Final Visual using Boxplot of Predictors vs Binned Response

trainingDF$y_bin <- cut(trainingDF$y, breaks = 3)

featurePlot(x = trainingDF[, 1:2], y = trainingDF$y_bin, 
            plot = "box")

Compare K-NN vs MARS

modelCompare <- data.frame(
  True = testData$y,
  kNN = knnPred,
  MARS = marsPred
)

ggplot(modelCompare, aes(x = knnPred, y = marsPred)) +
  geom_point(alpha = 0.4, color = "lightblue") +
  geom_abline(slope = 1, intercept = 0, color = "tomato", linetype = "dashed") +
  labs(title = "Comparison: k-NN vs MARS Predictions",
       x = "k-NN Prediction", y = "MARS Prediction")

Would you recommend any of the models you have developed to replace the permeability laboratory experiment?

**It is not recommended to completely replace the permeability laboratory experiment with a model based only on simulated data, even though both the k-NN and MARS models showed respectable prediction accuracy on the test data, with RMSE values above 3.1 and R-squared values over 0.65.

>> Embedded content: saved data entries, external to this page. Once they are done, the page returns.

(* ===== verification/MemServer.v ===== *)
(** * The server on the in-memory backend (server/memserver with server)

    The sessions of the in-memory store as a backend of the connections, and
    the system of connections that share the store.  Whatever bytes the clients
    send, every command amounts to session operations of [MemSession], so what
    [MemWorld] shows of those operations holds of the running server. *)

From S2P Require Import Prelude Utf8 GoStrings GoTime NumSet Imap Decoder Encoder Writers.
From S2P Require Import Message Mailbox MailboxFacts MemStore MemSession MemFacts MemWorld.
From S2P Require Import ConnState Conn Commands Dispatch Replies Gate.

Definition map_res {S A C} (f : A -> C) (r : res A * S) : res C * S := (f <$> r.1, r.2).

Section MemServer.
Context {U : Unicode} (lookupName : bytes -> Z -> option Z).
Context (clock : nat -> Time) (ord : nat -> list bytes -> list bytes) (opts : Options).
Abbreviation run := (run_op lookupName clock ord).
Abbreviation world_step := (world_step lookupName clock ord).

(** The operations of a session as the handlers call them.  [Idle] waits for its
    stop channel to be closed. *)
Definition mem_backend : Backend Mem := {|
  bk_Login := MemSession.Login;
  bk_Select := MemSession.Select;
  bk_Create mailbox _ := MemSession.Create mailbox;
  bk_Delete := MemSession.Delete;
  bk_Rename := MemSession.Rename;
  bk_Subscribe := MemSession.Subscribe;
  bk_Unsubscribe := MemSession.Unsubscribe;
  bk_List := MemSession.List_ ord;
  bk_Status := MemSession.Status;
  bk_Append mailbox body o m := map_res Some (Append_ clock mailbox body o m).1;
  bk_Idle stop m := ((if stop then Ok tt else Hang, m), []);
  bk_Unselect := MemSession.Unselect;
  bk_Expunge := Expunge_;
  bk_Search := MemSession.Search lookupName;
  bk_Fetch ns o m := let '(r, calls) := MemSession.Fetch lookupName ns o m in (r, CallFetchData <$> calls);
  bk_Store ns f _ m :=
    let '(r, calls) := Store_ ns f m in (r, (fun '(n, flags) => CallFlags n flags) <$> calls);
  bk_Copy ns dest m := map_res Some (MemSession.Copy clock ns dest m);
  bk_Close := MemSession.Close;
|}.
#[local] Existing Instance mem_backend.
Abbreviation table := (RegisterAll (builtins opts ord : list (bytes * Handler Mem))).

(** ** Connections that share the store

    A connection is accepted with all its client will ever send; a connection
    handles one line (as long as UIDs are left), or is closed; a user is added or
    removed. *)
Record Server := mkServer { sv_store : MemStore.Store; sv_conns : gmap nat (Conn * Session) }.
Definition server0 : Server := mkServer MemStore.New ∅.
Definition put_conn (sid : nat) (s : CState Mem) (sv : Server) : Server :=
  mkServer (m_store (cs_sess s)) (<[sid := (cs_conn s, m_sess (cs_sess s))]> (sv_conns sv)).
Definition conn_of (c : Conn) (s : Session) (sv : Server) : CState Mem := mkCS c (mkMem (sv_store sv) s).

(** UIDs are left in every mailbox for one more message, and for a copy of every
    message of any other. *)
Definition uids_left (st : MemStore.Store) : Prop :=
  forall l l' mb mb', boxes st !! l = Some mb -> boxes st !! l' = Some mb' ->
    mb_UIDNext mb + len (mb_Messages mb') + 1 < 2 ^ 32.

Data with established structure and little noise is used to train these models. There are more intricate and unidentified causes of variance in real-world contexts. However, by focusing on important factors or predicting results beforehand, these models may be utilized as efficient screening tools or to enhance experimental design, potentially lowering the number of trials required.

In conclusion, models such as MARS can supplement empirical lab testing in permeability analysis, but they cannot completely replace it.**

Nonlinear Regression Chemical Manufacturing Proces Data

A dataset that mimics a chemical production process is being used in this exercise. To determine which works best, we will use different nonlinear regression models after performing data imputation, splitting, and pre-processing as described in the exercise.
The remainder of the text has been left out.